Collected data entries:
(* ===== verification/Ext2Ino.v ===== *)
(** The inode allocator of the ext2 driver against the numbering that every
    other call uses. *)
From S2P Require Import Prelude Ring Bytes Ext2 Ext2Blocks Ext2Layout Ext2Alloc Ext2Free.

Module Ext2Ino.
Import Bytes Ext2 Ext2Blocks Ext2Layout Ext2Alloc Ext2Free.

Section Ino.
  Variable L : layout.
  Hypothesis HL : layout_ok L.
  Context {D : Type} {BD : BlockDev D} {BSp : BlockSpec D}.

(** Is inode [i] marked as used? Its bit is the one that [ext2_free_inode]
    clears. *)
Definition inode_used (s : fs D) (i : Z) : bool :=
    bit_of (content L s (IBm ((i - 1) / l_ipg L))) ((i - 1) mod l_ipg L).

(** Bit [i] of group [g] was the first clear one from bit 1 on. *)
Definition picked (s : fs D) (g i : Z) : Prop :=
    1 <= i < l_ipg L /\ bit_of (content L s (IBm g)) i = false /\
    (forall j, 1 <= j < i -> bit_of (content L s (IBm g)) j = true).

Lemma ibm_at g : 0 <= g < l_groups L -> block_at L (IBm g) (l_ibm L g).
Proof. intros Hg. by destruct (lo_groups L HL g Hg) as (_ & ? & _). Qed.

Lemma gdesc_ok_inodes gd v : gdesc_ok gd -> gdesc_ok (gd <| bg_free_inodes_count := u16 v |>).
Proof.
  intros [H32 H16 Hb]. split; [done| |done]. cbn [bg_free_blocks_count bg_free_inodes_count bg_used_dirs_count bg_pad] in *.
  rewrite !Forall_cons in H16. destruct_and!. repeat (apply Forall_cons; split; [done || apply u16_range|]). done.
Qed.

Lemma group_range_le total per g : group_range total per g <= per.
Proof. unfold group_range. cbv zeta. case_match; lia. Qed.

Lemma alloc_inode_in_picked gs s s' ino : wf L s -> Forall (fun g => 0 <= g < l_groups L) gs ->
  alloc_inode_in gs s = (s', Some ino) -> exists g i, g ∈ gs /\ ino = g * l_ipg L + i /\ picked s g i.
Proof.
  revert s. induction gs as [|g gs IH]; intros s W Hgs E; [done|]. apply Forall_cons in Hgs as [Hv Hgs].
  assert (Hnext : forall s1, changed L [] s s1 -> alloc_inode_in gs s1 = (s', Some ino) ->
    exists g0 i, g0 ∈ g :: gs /\ ino = g0 * l_ipg L + i /\ picked s g0 i).
  { intros s1 C1 E1. destruct (IH s1 (ch_wf _ _ _ _ C1) Hgs E1) as (g0 & i & Hg0 & Ei & Hp).
    exists g0, i. split; [by right|]. split; [done|]. unfold picked in *.
    rewrite <- (ch_rest _ _ _ _ C1 (IBm g0)); [done|by rewrite Forall_forall in Hgs; apply Hgs|not_in]. }
  cbn [alloc_inode_in] in E. destruct (read_gdesc_spec L HL s g W Hv) as (s1 & E1 & C1 & _ & B1).
  rewrite (bind_run _ _ _ _ _ (attempt_run _ _ _ _ E1)) in E.
  destruct (bg_free_inodes_count (gd_of L s g) =? 0); [by eapply Hnext|]. pose proof (ch_wf _ _ _ _ C1) as W1.
  rewrite bind_gets, (wf_ipg L s1 W1) in E. unfold ext2_inode_bitmap_alloc in E.
  destruct (wf_gd L s W g Hv) as (_ & Eib & _). rewrite Eib in E.
  set (range := group_range _ _ g) in E. pose proof (group_range_le (s_inodes_count (ext2_sb s1)) (l_ipg L) g) as Hr. fold range in Hr.
  pose proof (lo_ipg L HL). destruct (bitmap_alloc_spec L HL s1 (IBm g) (l_ibm L g) 1 range W1 (ibm_at g Hv)) as (s2 & o & E2 & B2 & Ho); [lia..|].
  assert (Ea : attempt (bitmap_alloc (l_ibm L g) 1 range) s1 = (s2, Some o)) by (unfold attempt; by rewrite E2).
  rewrite (bind_run _ _ _ _ _ Ea) in E.
  assert (Ec : content L s1 (IBm g) = content L s (IBm g)) by (apply (ch_rest _ _ _ _ C1); [done|not_in]).
  destruct o as [i|].
  - destruct Ho as ((Hi & Hb & Hf) & C2 & _). rewrite Ec in Hb, Hf. pose proof (ch_wf _ _ _ _ C2) as W2.
    destruct (count_out L HL s2 g (gd_of L s g <| bg_free_inodes_count := u16 (bg_free_inodes_count (gd_of L s g) - 1) |>)
      (count_free_inode (-1)) (fun sb => sb <| s_free_inodes_count := u32 (s_free_inodes_count sb + -1) |>) W2 Hv)
      as (s3 & E3 & C3 & _); [by apply gdesc_ok_inodes, gd_of_ok|by apply (wf_gd L s W)|done..|].
    rewrite (bind_run3 _ _ _ _ _ _ _ E3), bind_gets, (wf_ipg L s3 (ch_wf _ _ _ _ C3)) in E. injection E as _ <-.
    exists g, i. split; [left|]. split; [done|]. split; [lia|done].
  - apply (Hnext s2); [|done]. destruct Ho as [C2 _]. by apply (changed_trans L [] [] s s1 s2).
Qed.

(** A group with a clear bit, and a count that says so, serves the request. *)
Lemma alloc_inode_in_hit gs s g i : wf L s -> 0 <= g < l_groups L -> bg_free_inodes_count (gd_of L s g) <> 0 ->
  1 <= i < group_range (l_inodes L) (l_ipg L) g -> bit_of (content L s (IBm g)) i = false ->
  exists s' ino, alloc_inode_in (g :: gs) s = (s', Some ino).
Proof.
  intros W Hv Hc Hi Hb. cbn [alloc_inode_in]. destruct (read_gdesc_spec L HL s g W Hv) as (s1 & E1 & C1 & _ & B1).
  run (attempt_run _ _ _ _ E1). rewrite (proj2 (Z.eqb_neq _ 0) Hc). pose proof (ch_wf _ _ _ _ C1) as W1.
  rewrite bind_gets, (wf_ipg L s1 W1). destruct (wf_sb L s1 W1) as [-> _]. unfold ext2_inode_bitmap_alloc.
  destruct (wf_gd L s W g Hv) as (_ & -> & _). set (range := group_range _ _ g) in *.
  pose proof (group_range_le (l_inodes L) (l_ipg L) g) as Hr. fold range in Hr. pose proof (lo_ipg L HL).
  destruct (bitmap_alloc_spec L HL s1 (IBm g) (l_ibm L g) 1 range W1 (ibm_at g Hv)) as (s2 & o & E2 & B2 & Ho); [lia..|].
  assert (Ec : content L s1 (IBm g) = content L s (IBm g)) by (apply (ch_rest _ _ _ _ C1); [done|not_in]).
  destruct o as [j|]; [|destruct Ho as [_ Ho]; by rewrite Ec, (Ho i Hi) in Hb || (rewrite Ec in Ho; by rewrite (Ho i Hi) in Hb)].
  destruct Ho as (_ & C2 & _). pose proof (ch_wf _ _ _ _ C2) as W2. run (attempt_run _ _ _ _ E2).
  destruct (count_out L HL s2 g (gd_of L s g <| bg_free_inodes_count := u16 (bg_free_inodes_count (gd_of L s g) - 1) |>)
    (count_free_inode (-1)) (fun sb => sb <| s_free_inodes_count := u32 (s_free_inodes_count sb + -1) |>) W2 Hv)
    as (s3 & E3 & C3 & _); [by apply gdesc_ok_inodes, gd_of_ok|by apply (wf_gd L s W)|done..|].
  rewrite (bind_run3 _ _ _ _ _ _ _ E3), bind_gets. by do 2 eexists.
Qed.

(** The groups of inodes. *)
Lemma inode_groups : 0 <= l_inodes L -> Forall (fun g => 0 <= g < l_groups L) (groups_of (l_inodes L) (l_ipg L)).
Proof.
  intros Hn. pose proof (lo_ipg L HL). pose proof (lo_inodes L HL). apply Forall_forall. intros g Hg%elem_of_zrange.
  assert (Hu : u32 (l_inodes L + l_ipg L - 1) <= l_inodes L + l_ipg L - 1) by (apply Z.mod_le; lia).
  pose proof (Z.div_le_mono _ _ (l_ipg L) ltac:(lia) Hu) as Hle. split; [lia|].
  assert (g + 1 <= (l_inodes L + l_ipg L - 1) / l_ipg L) by lia.
  pose proof (Z.mul_div_le (l_inodes L + l_ipg L - 1) (l_ipg L) ltac:(lia)). nia.
Qed.

Lemma alloc_inode_used s s' ino :
  wf L s -> 0 <= l_inodes L -> (forall g, 0 <= g < l_groups L -> bit_of (content L s (IBm g)) 0 = true) ->
  ext2_alloc_inode s = (s', Some ino) ->
  inode_used s ino = true /\ inode_used s (ino + 1) = false.
Proof.
  intros W Hn H0 E. unfold ext2_alloc_inode in E. rewrite bind_gets in E. change (id s) with s in E.
  unfold bind, guard in E. destruct (negb _); [|done]. cbn [ret] in E.
  destruct (wf_sb L s W) as [Ei _]. rewrite Ei, (wf_ipg L s W) in E. pose proof (inode_groups Hn) as Hgs.
  destruct (alloc_inode_in_picked _ _ _ _ W Hgs E) as (g & i & Hg & -> & Hi & Hb & Hf).
  rewrite Forall_forall in Hgs. specialize (Hgs g Hg). unfold inode_used.
  assert (E1 : (g * l_ipg L + i - 1) / l_ipg L = g /\ (g * l_ipg L + i - 1) mod l_ipg L = i - 1).
  { replace (g * l_ipg L + i - 1) with (i - 1 + g * l_ipg L) by lia. rewrite Z.div_add, Z.mod_add, Z.div_small, Z.mod_small by lia. lia. }
  assert (E2 : (g * l_ipg L + i + 1 - 1) / l_ipg L = g /\ (g * l_ipg L + i + 1 - 1) mod l_ipg L = i).
  { replace (g * l_ipg L + i + 1 - 1) with (i + g * l_ipg L) by lia. rewrite Z.div_add, Z.mod_add, Z.div_small, Z.mod_small by lia. lia. }
  destruct E1 as [-> ->], E2 as [-> ->]. split; [|done].
  destruct (decide (i = 1)) as [->|]; [by apply H0|]. apply Hf. lia.
Qed.
End Ino.
End Ext2Ino.
(** Moving the program break. The result is the break in force. It is
    the one asked for, or the old one when growing ran out of memory. Growing
    backs every page between the two breaks with a zeroed, writable frame of
    its own; nothing else changes its translation, in any address space, and
    no byte that was in use changes. Shrinking unmaps nothing. *)
Theorem sys_brk_spec T mm b v :
  vm_ok T v -> is_ctx T mm -> 0 < b -> b + 0xFFF <= 2 ^ 48 -> brk v mm + 0xFFF <= 2 ^ 48 ->
  let '(v', r) := sys_brk mm b v in
  r = brk v' mm /\ exists T', vm_ok T' v' /\ T ⊆ T' /\
  (forall c va, is_ctx T c -> (c = mm -> off_run (brk_start v mm) (brk_pages v mm b) va) -> lookup_va v' c va = lookup_va v c va) /\
  (forall x, untouched T v x -> ld8 (pmem v') x = ld8 (pmem v) x) /\
  (r = b /\ (exists fs, length fs = brk_pages v mm b /\ mapped_run v T' v' mm (brk_start v mm) 11 fs) \/
   r = brk v mm /\ brk v mm < b).
Proof.
  intros Hv Hc Hb Hb2 Hbrk. unfold sys_brk. rewrite (proj2 (Z.eqb_neq mm 0)) by (pose proof (label_pos _ _ _ _ Hv Hc); lia).
  rewrite (proj2 (Z.eqb_neq b 0)) by lia. assert (Hr : 0 <= brk v mm) by apply ld64_range.
  destruct (brk_pages_end v mm b Hr Hbrk ltac:(lia) Hb2) as (P1 & P2 & P3 & P4).
  assert (Hloop : (if brk v mm <? b then brk_loop (Z.to_nat ((page_up b - page_up (brk v mm)) / PAGE_SIZE)) mm (page_up (brk v mm)) v else (v, true)) =
    let '(v', r) := vm_map_loop (brk_pages v mm b) mm (brk_start v mm) 11 v in (v', negb (r <? 0))).
  { change PAGE_SIZE with 4096. fold (brk_start v mm) (brk_pages v mm b).
    destruct (Z.ltb_spec (brk v mm) b) as [|Hle]; [apply brk_loop_map|]. by rewrite P4. }
  cbv zeta. rewrite Hloop. pose proof (vm_map_loop_spec (brk_pages v mm b) T v mm (brk_start v mm) 11 Hv Hc P2 P1 P3) as M.
  assert (Hsh : b <= brk v mm -> (vm_map_loop (brk_pages v mm b) mm (brk_start v mm) 11 v).2 = 0) by (intros H; by rewrite P4).
  destruct (vm_map_loop _ mm _ 11 v) as [v1 r]. destruct M as (T' & S1 & Hr1 & Hs & Hm). pose proof (vs_ok _ _ _ _ S1) as Hv1.
  pose proof (step_ctx _ _ _ _ _ S1 Hc) as Hc1. cbn [snd] in Hsh.
  destruct Hr1 as [-> | ->]; cbn [Z.ltb Z.compare negb].
  - destruct (set_brk_ok T' v1 mm b Hv1 Hc1 ltac:(lia)) as (O & L & Bk & Mem). split; [done|]. exists T'.
    split; [exact O|]. split; [apply (vs_sub _ _ _ _ S1)|]. split.
    { intros c va Hcc Hoff. rewrite L by (by eapply step_ctx). by apply Hs. }
    split.
    { intros x Hx. rewrite Mem; [by apply (vs_mem _ _ _ _ S1)|]. intros Hin. by apply (proj1 Hx mm _ Hc). }
    left. split; [done|]. destruct (Hm eq_refl) as (fs & Hl & Hrun). exists fs. split; [done|]. apply mapped_run_brk; done || lia.
  - split; [done|]. exists T'. split; [done|]. split; [apply (vs_sub _ _ _ _ S1)|]. split; [done|].
    split; [intros x Hx; by apply (vs_mem _ _ _ _ S1)|]. right. split.
    + rewrite !brk_entry. apply (vs_ctx _ _ _ _ S1 mm 1 Hc). lia.
    + destruct (Z_lt_le_dec (brk v mm) b) as [|Hle]; [done|]. specialize (Hsh Hle). done.
Qed.
(* ===== verification/SysWait.v ===== *)
(** System calls that wait (src/src/kernel/syscall/table.c): wait4, futex,
    nanosleep and rt_sigtimedwait. A call that blocks stops in [block]; what
    follows the switch back to it is a definition of its own, run from the
    state the other tasks have left, with the call's local variables as
    arguments. *)
From S2P Require Import Prelude Sched Memory Phys Vm Process Signal Sys.

Module SysWait.
Import Sched Phys Vm Signal Sys.

Section Wait.
  (** The registers that [sched_block_and_switch] saves. *)
  Context (uret saved : kctx_t).

(** The end of [sched_block_and_switch], run when the task is switched to. *)
Definition resumed (t : Z) : H kst unit := modify (fun s => s <| ks := sched_resume t (ks s) |>).

(** ** wait4 *)
Definition wait4_write_status (mm : option Z) (status_ptr status : Z) : H kst unit :=
  match mm with
  | None => hret tt
  | Some mm => if status_ptr =? 0 then hret tt else put mm status_ptr (le 4 status) (err 14)
  end.

(** [((uint32_t)child->exit_code & 0xFF) << 8] *)
Definition wait_status (code : Z) : Z := Z.shiftl (Z.land (u32 code) 0xFF) 8.

Definition reap_child (p c status_ptr : Z) : H kst Z :=
  let* x := task_of p in
  let* y := task_of c in
  do* wait4_write_status (mm_context x) status_ptr (wait_status (exit_code y)) in
  do* upd c (fun y => y <| state := TASK_STATE_REAPED |>) in
  hret (pid y).

Definition sys_wait4 (pid_arg status_ptr options : Z) : H kst Z :=
  let* p := me (err 10) in
  let* x := task_of p in
  let want := i32 pid_arg in
  let* o := get (fun s => sched_find_child (pid x) want (ks s)) in
  let* c := check_some o (err 10) in
  let* y := task_of c in
  if state y =? TASK_STATE_ZOMBIE then reap_child p c status_ptr
  else if negb (Z.land options 1 =? 0) then hret 0
  else block uret saved WAIT_CHILD (u64 want).

Definition restore_user (rsp : Z) (ctx : list Z) : H kst unit :=
  modify (set_g (fun g => g <| syscall_user_rsp := rsp |> <| syscall_user_ctx := ctx |>)).

Definition wait4_resume (p want status_ptr saved_user_rsp : Z) (saved_user_ctx : list Z) : H kst Z :=
  do* resumed p in
  let* x := task_of p in
  let* o := get (fun s => sched_find_child (pid x) want (ks s)) in
  match o with
  | None => do* restore_user saved_user_rsp saved_user_ctx in hret (err 10)
  | Some c =>
      let* y := task_of c in
      if state y =? TASK_STATE_ZOMBIE
      then do* restore_user saved_user_rsp saved_user_ctx in reap_child p c status_ptr
      else block uret saved WAIT_CHILD (u64 want)
  end.

(** ** Times *)
Definition timespec_to_ms (mm tsp : Z) : H kst Z :=
  let* sec := take64 mm tsp (err 14) in
  let* nsec := take64 mm (u64 (tsp + 8)) (err 14) in
  hret (u64 (u64 (sec * 1000) + nsec / 1000000)).

(** ** futex *)
Definition FUTEX_WAIT : Z := 0.
Definition FUTEX_WAKE : Z := 1.

Definition waits_on (uaddr : Z) (x : task) : bool :=
  (state x =? TASK_STATE_BLOCKED) && (wait_kind x =? WAIT_FUTEX) && (wait_arg x =? uaddr).

(** Wake the waiters among [ids] until [woke] reaches [val]. *)
Fixpoint futex_wake (uaddr val : Z) (ids : list Z) (woke : Z) (s : sched) : sched * Z :=
  match ids with
  | [] => (s, woke)
  | i :: rest =>
      match sched_get_task i s with
      | None => futex_wake uaddr val rest woke s
      | Some t =>
          if waits_on uaddr (tget s t) then
            let s1 := sched_wake (Some t) s in
            if val <=? woke + 1 then (s1, woke + 1) else futex_wake uaddr val rest (woke + 1) s1
          else futex_wake uaddr val rest woke s
      end
  end.

Definition set_deadline (d : Z) (x : task) : task := x <| wait_deadline := d |>.

Definition sys_futex (now uaddr op val timeout : Z) : H kst Z :=
  let* p := me_mm (err 14) in
  let cmd := Z.land op 0x7F in
  if cmd =? FUTEX_WAIT then
    let* cur := take32 p.2 uaddr (err 14) in
    do* check (i32 val =? i32 cur) (err 11) in
    do* upd p.1 (set_deadline 0) in
    do* (if timeout =? 0 then hret tt
         else let* ms := timespec_to_ms p.2 timeout in upd p.1 (set_deadline (u64 (now + ms)))) in
    block uret saved WAIT_FUTEX uaddr
  else if cmd =? FUTEX_WAKE then
    let* r := get (fun s => futex_wake uaddr (i32 val) (zrange (Z.to_nat (sched_task_count (ks s)))) 0 (ks s)) in
    do* modify (fun s => s <| ks := r.1 |>) in hret r.2
  else hret (err 38).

:: WORK INSTRUCTION ::
Above are the records; from them, give again exactly the lines from the one containing "intros W Hv" through the one containing "destruct (wf_gd L s W g Hv) as (_ & ->", both included.

:: THE ANSWER ::
  intros W Hv Hc Hi Hb. cbn [alloc_inode_in]. destruct (read_gdesc_spec L HL s g W Hv) as (s1 & E1 & C1 & _ & B1).
  run (attempt_run _ _ _ _ E1). rewrite (proj2 (Z.eqb_neq _ 0) Hc). pose proof (ch_wf _ _ _ _ C1) as W1.
  rewrite bind_gets, (wf_ipg L s1 W1). destruct (wf_sb L s1 W1) as [-> _]. unfold ext2_inode_bitmap_alloc.
  destruct (wf_gd L s W g Hv) as (_ & -> & _). set (range := group_range _ _ g) in *.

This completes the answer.